Let’s say we have a large language model (LLM) that processes input text using self-attention, which is a common technique used to understand the relationships between words within a sentence.
In traditional self-attention methods, every token in the input sequence needs to be compared with all other tokens, resulting in a lot of unnecessary computation and memory usage. This can become a bottleneck for LLMs when dealing with very long sequences or large datasets.
Flash Attention is an optimization technique that reduces this computational overhead by caching key-value vectors from previous layers and reusing them to compute attention scores for the current layer. By doing so, Flash Attention can significantly improve both computational efficiency (up to 2x faster) and memory usage (up to 4x less).
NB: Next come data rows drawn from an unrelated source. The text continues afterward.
(* ===== verification/Prelude.v ===== *)
(** * Yaboot: a verification development

    Yaboot is the second stage boot loader of PowerPC Linux machines.  Open Firmware
    starts it; it finds its configuration file on the boot device, lets the user choose a
    label at the prompt, loads the kernel of the label and starts it.  This library models
    the code of [src/second], [src/lib] and [src/util] and proves what makes its parts correct.

    ** The program and the files

    From the bottom up, each file requires the ones it uses:

    - [Prelude]: machine integers as [Z] with their wrap-around ([u8] ... [s64]), bytes and
      big-endian words, slices and stores of buffers, C strings as lists of characters
      without the terminator ([cstr_ok]), the three-way [result], the state monad [stm] of
      stateful operations that fail, tactics.
    - [Ctype] (lib/ctype.c, ctype.h), [CString] (lib/string.S, lib/strstr.c), [Numeric]
      (lib/strtol.c and the number readers of lib/vsprintf.c), [Vsprintf] (the formatter),
      [Malloc] (lib/malloc.c, the bump allocator), [CMem] (the memory routines of
      lib/string.S), [Md5] (second/md5.c and the password check): the C library of the
      program.  [Md5Ref] is MD5 and MD5-crypt from their descriptions, apart from the code,
      with test vectors.
    - [Prom] (second/prom.c): the client of Open Firmware.  The firmware is the type class
      [Firmware]; [script] and [Disk.image] are two firmwares to run the model on.
    - [Client] (second/prom.c, first part, lib/nonstd.c): the calls below, through the entry
      of the firmware ([Entry]), which are the operations of [Firmware] when the entry
      answers as documented ([serve]); the start [prom_init].
    - [Disk]: the interfaces [BlockDevice] and [SeekDevice], what readers of disks rely on,
      and disk images.
    - [Cfg] (second/cfg.c): the lexer and the parser of yaboot.conf, its tables and their
      lookup.
    - [Devpath] (second/file.c, first half): device paths, network boot arguments, DHCP
      options.
    - [Partition] (second/partition.c, swab.h): Macintosh, PC, CD-ROM and Amiga partition
      tables.
    - [Fs] (second/fs.c, fs_of.c, fs_swap.c, fs_iso.c, second half of file.c): the file
      layer; [Iso] (iso_util.c).
    - [Elf] (second/yaboot.c): the ELF loader.
    - [Paths]: the cursor on a path that the readers of file systems share.
    - [Xfs] (second/fs_xfs.c, xfs.h): the XFS reader, and volumes as an abstract tree of
      directories and files.
    - [Reiserfs] (second/fs_reiserfs.c, reiserfs.h): the ReiserFS reader with its journal and
      node cache, and the tree on the disk as a specification ([tree_ok], [in_tree],
      [items]); [ReiserfsFile]: the files and directories that the items of the tree make
      up, the lookup in them ([resolve]) and what the reader reads of them.
    - [Ext2] (second/fs_ext2.c): the Ext2 reader over libext2fs, which is the class
      [Libext2], and its I/O manager for devices of the firmware.
    - [Cmdline] (second/cmdline.c, [check_password] of yaboot.c): the line editor and the
      password prompt.
    - [Boot], [Params], [Main] (second/yaboot.c): the variables of the program and the
      configuration loaded, the prompt ([get_params]), and the start, the main loop and the
      entry of the kernel.
    - [System]: the whole program.  The parts above take the file systems as arguments;
      here are their tables of operations ([fs_t]), the calls through the table of an open
      file, one state for the static variables of all readers, and [program], which starts
      at the entry of the firmware.
    - [Addnote], [Elfextract] (util/addnote.c, util/elfextract.c): the host tools that add
      notes to the boot image and extract its segments; they share nothing with the loader.

    The calls go down this list from the end: [System.program] sets up the client
    of the firmware and calls [Main.yaboot_start], which prepares the heap and loads the
    configuration ([Boot], which calls [Devpath], [Fs] and [Cfg]); [Main.text_ui] asks [Params.get_params] what to boot,
    loads it with [Elf] and the file operations, and enters it.

    ** Correspondence

    A C function is the definition of the same name; a loop is a [Fixpoint] named after its
    function; a structure is a [Record] with the fields of the structure.  A static or
    global variable is a field of the state its functions thread ([cfg], [heap], [pstate],
    [fstate], [xst], [rst], [est],
    [ystate]); an out-parameter is a component of the result.  Where the
    code moves pointers through a buffer that others write, the model has the buffer and
    the offset ([Boot.cptr], [Paths.path]).  Error codes are the
    integers of errors.h; a [longjmp] of the parser is [Err] with its message; what C
    leaves undefined (an access outside an object, a NULL pointer, a division by zero, a
    use of a variable without a value) is
    [Err] of a [fault], so that a theorem with an [Ok] result also says that none occurs.
    There is one exception, the definitions with a parameter [low]: the code reads strings
    through NULL in the ordinary course (a device without a file name, a path parsed without
    a default device), the machine has memory at address 0, and [low] is the string that
    lies there.  A store through NULL is a fault there as well.
    [Fuel] marks a loop that was not given enough fuel.

    ** What the theorems show

    - functional behaviour against a reference: the parsed configuration against the list
      of its options, MD5 over chunks against the digest of the whole message, the password
      check against MD5-crypt over the MD5 of RFC 1321 ([Md5Ref]), copies by
      words in place against a copy of all the bytes at once, numbers and addresses against
      their values, partition tables against their entries, segments of
      a kernel in memory against the file, the notes of a boot image against a reader of
      notes;
    - round trips: printing and reading numbers and addresses, making and checking
      password hashes;
    - bounds: tokens, input lines, paths and copies fit the buffers they are put in;
    - safety and invariants: after any calls of the allocator, failures and moving
      [realloc]s included, live blocks lie in the pool, never overlap and keep their
      contents, and a block that is moved takes its bytes along; a guarded label is not
      booted without the password;
    - refinement: the line editor over its buffer implements the editing of a line; opening
      and reading a file of an XFS volume implements the lookup in the abstract volume; the
      cached search and the cursor of ReiserFS implement lookup in the tree on the disk and
      the order of its items, from any state in which the cache agrees with the disk, which
      the mount establishes and every step keeps, and on top of them opening and reading a
      file of a ReiserFS volume implements the lookup in the objects the items make up; the
      ranges of blocks that the Ext2 reader
      collects are the bytes of the blocks of the file;
    - composition: a configuration from the file to the queries, a kernel from the file to
      its entry, and a kernel from an XFS volume on a partitioned disk through the tables of
      operations to its entry;
    - termination: the parser on every input, the walk over an Amiga table on every disk,
      the search for memory to claim, the formatter; a pause ends when the clock advances.

    The [Example]s evaluate the definitions where the code does not do what it means to;
    each says what it shows.

    ** Fuel and bounds

    The parser takes its fuel from the length of the file ([token_fuel]), the memory search
    from its range ([claim_fuel]), the formatter from its format; theorems show that this
    is enough.  The walk over a partition map, the console's busy wait, the prompt and the
    readers of file systems take fuel as an argument, and the theorems say how much is
    enough.

    ** Not modelled

    - the effect of the Forth definitions that [Client.prom_init] hands to the firmware;
    - the kernel, which [Main.jump] hands over to, and the flush of the instruction cache
      before it;
    - libext2fs, which is not in the repository: the class [Ext2.Libext2] with the laws
      the reader relies on; the slow reader of fs_ext2.c, which is not compiled
      ([FAST_VERSION] is defined);
    - allocation failure of the blocks strings are copied to (the heap itself is
      [Malloc]; where the size of a block comes from a disk, its failure is modelled);
    - the frees of blocks whose address the model does not keep, where a string or a list
      stands for the block: the names in [params.kernel.file] and [params.rd.file] and the
      one [load_my_config_file] replaces.  The heap of the model then keeps the block, which
      the bump allocator of the program does as well unless it is the last one;
    - the blocks of the nodes of a partition list, which is a value: they are neither
      allocated nor freed in the heap of the model ([add_new_partition], [file_block_open]);
    - what [strncpy] copies into the name of a partition from a NULL string: the name is
      [None], and only [get_part_type] reads it, behind a type that fills its array, which
      the tables with such names do not have;
    - start-up and cache assembly (crt0.S, cache.S, setjmp.S, whose effect on the parser is
      the error result of [Cfg]);
    - the vendored headers of ext2fs, and the scripts (ybin, ofpath, yabootconfig,
      first/ofboot), which are not C. *)
From Stdlib Require Export ZArith Lia.
From stdpp Require Export base tactics numbers sets list list_numbers strings option gmap.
Here’s an example of how this works in practice: let’s say we have a sequence of input tokens with shape torch.Size([1, 23]) and the corresponding input_ids tensor with shape torch.Size([1, 24]). We can use Flash Attention to compute attention scores for each token using only the previous key-value vectors (with shape torch.Size([1, 25])) instead of comparing every token with all other tokens in the sequence.
This not only saves time and memory but also improves accuracy by allowing the model to focus on more relevant information from previous layers. In fact, Flash Attention has been shown to improve performance on various benchmarks such as GLUE and SQuAD without sacrificing accuracy or increasing training time.
However, for auto-regressive decoding, Grouped-Query-Attention (GQA) can be a better option than MQA due to its ability to maintain model capacity while reducing memory usage. GQA uses n < n_head key-value projection weights instead of just one as in MQA, allowing for less drastic reductions in query head projection weights and thus arguably less performance degradation compared to vanilla multi-key-value head projections. Moreover, existing model checkpoints can be uptrained to have a GQA architecture with as little as 5% of the original pre-training compute, making it easier for LLMs to handle longer input sequences.